ちなみに、なぜドパミンそのものが医薬品やサプリになっていないかというと、ドパミンは血液脳関門を通れないからです。
なぜ、脳内で必要な神経伝達物質を血液脳関門は通してくれないのでしょう。
それは恐らく、ドパミンのような重要な神経伝達物質は「必要な時、必要な量だけ」作られるべきものだからでしょう。
このことからも、ドパミン作動薬のようなドパミンレセプターに直接働く物質を投与するのはリスクがあると思われます。
ドパミンの材料を補って、身体が必要とする分だけ脳内で身体にドパミンを作らせれば、適当な量のドパミンを補充できるわけです。
ドパミンの材料を摂ってみる
そこで、L-フェニルアラニンのサプリメントを試してもらったのです。L-フェニルアラニンはチロシンの一段階前のもの(前駆体)ですので、チロシンのサプリメントでもよいのですが、なるべく生理的なドパミン生合成量(ドパミンが多すぎないよう)にしたいので、あえて前駆体のL-フェニルアラニンを使用しました。
果たして効いたか?
効きました。
今のところ、症状が全く出ないか、出ても、ベッドから起きて、トイレまで歩くだけで治るレベルに収まっています。
飲み始めて3日目には改善を自覚できたそうです。
まず、1回425mgのL-フェニルアラニンを1日2回、空腹時(朝起きぬけと夕食の2時間前)に飲んでもらいました。飲み始めて3日目には改善を自覚できたそうです。
L-フェニルアラニンがドパミンになるために必要な、葉酸、ナイアシン、ビタミンB6が含まれるビタミンB群のサプリメントと、できれば、鉄を補充するサプリも一緒に摂ります。

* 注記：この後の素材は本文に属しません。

(** * ROCOM geodesy core: [www/js/latlong.js]

    A shallow embedding of the two components of [latlong.js]:

    - the DMS text codec ([Geo.parseDMS], [Geo.toDMS], [Geo.toLat],
      [Geo.toLon], [Geo.toBrng]) and the number formatter
      [Number.prototype.toPrecisionFixed];
    - the great-circle / rhumb-line engine ([LatLon] and its methods);

    and of the ride timer of [www/js/app.js] (the callback [startApp] hands
    to [setInterval], and [stopTime]).

    Numbers.  The program computes on binary64 numbers.  Part I embeds it
    twice.  First in exact arithmetic: the codec and the formatter on
    rationals ([Q]: every finite binary64 value is a rational, and all
    functions stay executable), the engine, which needs [sin], [cos], [ln],
    [sqrt] and [PI], on the reals ([R]).  The theorems of Part II that say
    "in exact arithmetic" are about this embedding only; the others are about
    texts, whole numbers or relations that the rounding of each operation
    keeps.  Then, in the module
    [Binary64], the codec and the two bearings with every operation rounded
    to the nearest binary64 number: it serves to compute where the program
    departs from exact arithmetic, and to bound the round trip of the codec
    as the program runs it.  The infinities and the negative zero are
    outside both; [NaN] is kept because the codec signals failure with it.

    Strings.  A JavaScript string is the list of its UTF-16 code units. *)

From Stdlib Require Import ZArith QArith Qround Qabs Qpower List Ascii String Bool Lia Lqa.
From Stdlib Require Import Reals Lra.
From Stdlib Require Qcanon.
Import ListNotations.

Set Implicit Arguments.

(* ================================================================== *)
(** * Part I: definitions *)
(* ================================================================== *)

(** ** Strings as lists of UTF-16 code units *)

Section JSStrings.
Local Open Scope Z_scope.

Definition jsstring := list Z.

(** The code units of an ASCII literal. *)
Definition u16 (s : string) : jsstring :=
  map (fun a => Z.of_N (N_of_ascii a)) (list_ascii_of_string s).

Definition cu_eqb (a b : Z) : bool := a =? b.

Fixpoint str_eqb (a b : jsstring) : bool :=
  match a, b with
  | [], [] => true
  | x :: a', y :: b' => cu_eqb x y && str_eqb a' b'
  | _, _ => false
  end.

Definition len (s : jsstring) : Z := Z.of_nat (List.length s).

(** Glyphs used by the codec: the degree sign, prime, double prime and the
    en dash returned for a missing value. *)
Definition cu_degree : Z := 176.    (* U+00B0 *)
Definition cu_prime : Z := 8242.    (* U+2032 *)
Definition cu_dprime : Z := 8243.   (* U+2033 *)
Definition cu_endash : Z := 8211.   (* U+2013 *)

Definition cu_0 : Z := 48.
Definition cu_dot : Z := 46.
Definition cu_comma : Z := 44.
Definition cu_minus : Z := 45.
Definition cu_plus : Z := 43.
Definition cu_e : Z := 101.

Definition is_digit (c : Z) : bool := (48 <=? c) && (c <=? 57).

(** [WhiteSpace] and [LineTerminator] of ECMAScript: what [trim] strips. *)
Definition is_line_terminator (c : Z) : bool :=
  (c =? 10) || (c =? 13) || (c =? 8232) || (c =? 8233).

Definition is_white (c : Z) : bool :=
  (c =? 9) || (c =? 11) || (c =? 12) || (c =? 32) || (c =? 160) ||
  (c =? 5760) || ((8192 <=? c) && (c <=? 8202)) || (c =? 8239) ||
  (c =? 8287) || (c =? 12288) || (c =? 65279) || is_line_terminator c.

Fixpoint drop_white (s : jsstring) : jsstring :=
  match s with
  | c :: r => if is_white c then drop_white r else s
  | [] => []
  end.

(** [String.prototype.trim]. *)
Definition trim (s : jsstring) : jsstring :=
  rev (drop_white (rev (drop_white s))).

(** [s.replace(/^-/, '')]. *)
Definition strip_leading_minus (s : jsstring) : jsstring :=
  match s with
  | c :: r => if c =? cu_minus then r else s
  | [] => []
  end.

(** The class [[NSEW]] under the [i] flag: only the ASCII letters fold. *)
Definition is_compass (c : Z) : bool :=
  (c =? 78) || (c =? 83) || (c =? 69) || (c =? 87) ||
  (c =? 110) || (c =? 115) || (c =? 101) || (c =? 119).

Definition is_west_south (c : Z) : bool :=
  (c =? 87) || (c =? 83) || (c =? 119) || (c =? 115).

(** [s.replace(/[NSEW]$/i, '')]. *)
Definition strip_trailing_compass (s : jsstring) : jsstring :=
  match rev s with
  | c :: r => if is_compass c then rev r else s
  | [] => []
  end.

(** The class [[0-9.,]]; its complement separates the fields. *)
Definition is_field_char (c : Z) : bool :=
  is_digit c || (c =? cu_dot) || (c =? cu_comma).

(** [s.split(/[^0-9.,]+/)]: [cur] is the field being read (reversed),
    [insep] tells that the previous code unit belonged to a separator. *)
Fixpoint split_go (cur : jsstring) (insep : bool) (s : jsstring)
  : list jsstring :=
  match s with
  | [] => [rev cur]
  | c :: r =>
      if is_field_char c then split_go (c :: cur) false r
      else if insep then split_go cur true r
      else rev cur :: split_go [] true r
  end.

Definition split_fields (s : jsstring) : list jsstring :=
  split_go [] false s.

(** [/^-|[WS]$/i.test(s)]. *)
Definition test_negative (s : jsstring) : bool :=
  match s with
  | c :: _ => (c =? cu_minus) ||
              match rev s with l :: _ => is_west_south l | [] => false end
  | [] => false
  end.

(** [Array.prototype.join] with the default separator, as used by the
    abstract comparison [dms == ''] of an array with a string. *)
Fixpoint join_comma (l : list jsstring) : jsstring :=
  match l with
  | [] => []
  | [a] => a
  | a :: r => a ++ cu_comma :: join_comma r
  end.

(** [s.replace('360', '0')] and the like: the first occurrence of a string
    pattern is replaced. *)
Fixpoint starts_with (p s : jsstring) : bool :=
  match p, s with
  | [], _ => true
  | x :: p', y :: s' => cu_eqb x y && starts_with p' s'
  | _ :: _, [] => false
  end.

Fixpoint replace_first (p r s : jsstring) : jsstring :=
  if starts_with p s then r ++ skipn (List.length p) s
  else match s with
       | [] => []
       | c :: s' => c :: replace_first p r s'
       end.

(** [s.indexOf(p) >= 0]. *)
Fixpoint includes (p s : jsstring) : bool :=
  starts_with p s ||
  match s with
  | [] => false
  | _ :: s' => includes p s'
  end.

(** [s.replace(/\./, '')]: the first full stop is removed. *)
Fixpoint remove_first_dot (s : jsstring) : jsstring :=
  match s with
  | [] => []
  | c :: r => if c =? cu_dot then r else c :: remove_first_dot r
  end.

(** [s.slice(1)]. *)
Definition slice1 (s : jsstring) : jsstring := skipn 1 s.

Definition zeros (n : nat) : jsstring := repeat cu_0 n.

End JSStrings.

(** ** Decimal digits *)

Section Digits.
Local Open Scope Z_scope.

(** Value of a digit string, most significant digit first. *)
Definition digits_val (ds : jsstring) : Z :=
  fold_left (fun acc c => 10 * acc + (c - 48)) ds 0.

Fixpoint digits_loop (fuel : nat) (n : Z) (acc : jsstring) : jsstring :=
  match fuel with
  | O => acc
  | S f =>
      let acc' := (48 + n mod 10) :: acc in
      if n / 10 =? 0 then acc' else digits_loop f (n / 10) acc'
  end.

(** The decimal digits of a non-negative integer, no leading zero ("0" for
    zero). *)
Definition digits (n : Z) : jsstring :=
  digits_loop (S (Z.to_nat (Z.log2 n))) n [].

End Digits.

(** ** Completion records and values *)

Inductive error : Type := TypeError | RangeError | ReferenceError.

Inductive result (A : Type) : Type :=
| Returns (a : A)
| Throws (e : error).

Arguments Returns {A} a.
Arguments Throws {A} e.

Definition bind {A B} (r : result A) (k : A -> result B) : result B :=
  match r with
  | Returns a => k a
  | Throws e => Throws e
  end.

Declare Scope js_scope.
Delimit Scope js_scope with js.
Notation "x <- c ;; k" := (bind c (fun x => k))
  (at level 61, c at next level, right associativity) : js_scope.

(** A Number in exact arithmetic. *)
Inductive number : Type :=
| NaN
| Num (q : Q).

(** A JavaScript value.  An object is represented by what [String(o)] yields
    for it (["[object Object]"] for a plain object, ["1,2"] for the array
    [[1,2]], ["[object HTMLInputElement]"] for a form field); it has no
    [trim] method of its own.  [VObject] so stands for the objects that keep
    the [valueOf] and [toString] they inherit: plain objects, arrays, page
    elements.  Wrapper objects ([new String('5W')], which has a [trim]),
    dates, functions, symbols and big integers are outside the model. *)
Inductive value : Type :=
| VUndefined
| VNull
| VBoolean (b : bool)
| VNumber (n : number)
| VString (s : jsstring)
| VObject (to_string : jsstring).

Definition typeof (v : value) : jsstring :=
  match v with
  | VUndefined => u16 "undefined"
  | VNull => u16 "object"
  | VBoolean _ => u16 "boolean"
  | VNumber _ => u16 "number"
  | VString _ => u16 "string"
  | VObject _ => u16 "object"
  end.

(** ** Numbers: arithmetic of the exact model *)

Section Numbers.
Local Open Scope Q_scope.

Definition Qlt_bool (a b : Q) : bool := negb (Qle_bool b a).

Definition pow10 (k : Z) : Q := inject_Z 10 ^ k.

(** Truncation towards zero, as used by the remainder operator [%]. *)
Definition Qtrunc (q : Q) : Z :=
  if Qle_bool 0 q then Qfloor q else Qceiling q.

Definition nlift2 (f : Q -> Q -> Q) (a b : number) : number :=
  match a, b with
  | Num x, Num y => Num (f x y)
  | _, _ => NaN
  end.

Definition nadd := nlift2 Qplus.
Definition nsub := nlift2 Qminus.
Definition nmul := nlift2 Qmult.

(** [a / b]; the codec only divides by the literals 1, 60 and 3600, a zero
    divisor (an infinity in JavaScript) is outside the model. *)
Definition ndiv (a b : number) : number :=
  match a, b with
  | Num x, Num y => if Qeq_bool y 0 then NaN else Num (x / y)
  | _, _ => NaN
  end.

(** [a % b]: the result has the sign of the dividend. *)
Definition nrem (a b : number) : number :=
  match a, b with
  | Num x, Num y =>
      if Qeq_bool y 0 then NaN else Num (x - y * inject_Z (Qtrunc (x / y)))
  | _, _ => NaN
  end.

Definition nneg (a : number) : number :=
  match a with Num x => Num (- x) | NaN => NaN end.

(** [Math.abs] and [Math.floor]. *)
Definition nabs (a : number) : number :=
  match a with Num x => Num (Qabs x) | NaN => NaN end.

Definition nfloor (a : number) : number :=
  match a with Num x => Num (inject_Z (Qfloor x)) | NaN => NaN end.

(** [a < b] and [a > b] on numbers: false as soon as one side is [NaN]. *)
Definition nlt (a b : number) : bool :=
  match a, b with
  | Num x, Num y => Qlt_bool x y
  | _, _ => false
  end.

Definition ngt (a b : number) : bool := nlt b a.

Definition n_isNaN (a : number) : bool :=
  match a with NaN => true | Num _ => false end.

Definition nZ (z : Z) : number := Num (inject_Z z).

End Numbers.

(** ** Conversions between strings and numbers *)

Section Conversions.
Local Open Scope Z_scope.

(** [split_at p s]: the code units before the first one satisfying [p], and
    those after it when there is one. *)
Fixpoint split_at (p : Z -> bool) (s : jsstring)
  : jsstring * option jsstring :=
  match s with
  | [] => ([], None)
  | c :: r =>
      if p c then ([], Some r)
      else let (a, b) := split_at p r in (c :: a, b)
  end.

Definition all_digits (s : jsstring) : bool := forallb is_digit s.

(** [StrUnsignedDecimalLiteral] without its exponent: digits with at most
    one full stop and at least one digit. *)
Definition parse_mantissa (s : jsstring) : option Q :=
  let (ip, fp) := split_at (fun c => c =? cu_dot) s in
  let fp := match fp with Some f => f | None => [] end in
  if all_digits ip && all_digits fp && negb (len ip + len fp =? 0)
  then Some (inject_Z (digits_val (ip ++ fp)) * pow10 (- len fp))%Q
  else None.

Definition strip_sign (s : jsstring) : bool * jsstring :=
  match s with
  | c :: r => if c =? cu_minus then (true, r)
              else if c =? cu_plus then (false, r) else (false, s)
  | [] => (false, [])
  end.

(** [ExponentPart] after its [e]: an optional sign and at least one digit. *)
Definition parse_exponent (s : jsstring) : option Z :=
  let (neg, ds) := strip_sign s in
  match ds with
  | [] => None
  | _ => if all_digits ds
         then Some (if neg then - digits_val ds else digits_val ds)
         else None
  end.

(** [StringToNumber] on decimal literals: surrounding white space, an
    optional sign, a mantissa and an optional exponent; the empty string is
    zero.  The literal [Infinity] and the hexadecimal, octal and binary forms
    are outside the model (they would need letters, which the codec's fields
    cannot contain). *)
Definition StringToNumber (s : jsstring) : number :=
  match trim s with
  | [] => Num 0
  | t =>
      let (neg, body) := strip_sign t in
      let (m, e) := split_at (fun c => (c =? cu_e) || (c =? 69)) body in
      match parse_mantissa m,
            match e with Some es => parse_exponent es | None => Some 0 end with
      | Some q, Some k =>
          Num ((if neg then Qopp q else q) * pow10 k)%Q
      | _, _ => NaN
      end
  end.

(** [floor (log10 x)] for a positive rational, from the digit counts of the
    numerator and the denominator. *)
Definition floor_log10 (x : Q) : Z :=
  let k := len (digits (Qnum x)) - len (digits (Zpos (Qden x))) in
  if Qle_bool (pow10 k) x then k else k - 1.

(** The integers [e] and [n] of [Number.prototype.toPrecision]:
    [10^(p-1) <= n < 10^p] and [n * 10^(e-p+1)] is as close to [x] as
    possible, the larger one on a tie ([x] positive). *)
Definition sig_digits (x : Q) (p : Z) : Z * Z :=
  let e0 := floor_log10 x in
  let n0 := Qfloor (x * pow10 (p - 1 - e0) + (1 # 2))%Q in
  if n0 =? 10 ^ p then (e0 + 1, 10 ^ (p - 1)) else (e0, n0).

Definition firstz (n : Z) (s : jsstring) : jsstring := firstn (Z.to_nat n) s.
Definition skipz (n : Z) (s : jsstring) : jsstring := skipn (Z.to_nat n) s.
Definition zerosz (n : Z) : jsstring := zeros (Z.to_nat n).

(** The exponent suffix [e+dd] / [e-dd]. *)
Definition exponent_suffix (e : Z) : jsstring :=
  cu_e :: (if e <? 0 then cu_minus else cu_plus) :: digits (Z.abs e).

(** Mantissa with the decimal point after its first digit. *)
Definition point_after_first (m : jsstring) : jsstring :=
  match m with
  | [] => []
  | [a] => [a]
  | a :: b => a :: cu_dot :: b
  end.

先に書いたように、多くのアミノ酸は食事と一緒に取ると、ほかのアミノ酸と競合するので、空腹時が良いと思います。
一般に、ビタミン剤やサプリメントの副作用のリスクを減らす取り方のコツとして、通常は食事と一緒に飲むのが良いのですが、今回は治療的に使用するので、より吸収の良い方法を考えました。
しかし、夕方、おなかが張った感じ(腹部膨満感)が現れました。
ドパミンが増えることで考えられる副作用に、吐き気や便秘などの症状があります。
腹部膨満感もドパミンの副作用ではないかと考えました。
そこで、L-トリプトファン(305mg)も時間をずらして、空腹時(15時ごろ)に少量飲んでもらいました。
動きにくいタイプの便秘気味なので、問題になりませんでした。
腹部膨満感もなくなりました。
これで、れい主任研究員の脳内でのドパミンとセロトニンの生合成のバランスが取れたようです。
めでたし、めでたし。
服用した製品
L-フェニルアラニンリッチパウダー
L-フェニルアラニン (60カプセル 1,188円)
L-トリプトファン
リッチパウダー
L-トリプトファン(120カプセル 1,550円)
金額はアマゾンを参考にしています。
変更があるかもしれませんので、購入の際にはご確認ください。
最後に。
同じ病気で悩む方に、少しでも情報提供できれば幸いです。
用量や飲み方など、ご自分でいろいろ調節されるといいかもしれません。
でも、サプリメントとは言え、上記のように副作用が出ることもあります。
お試しになるときは、少量から初めて、身体の変化を注意深く観察して、体調不良が少しでも出たら飲むのをやめてくださいね。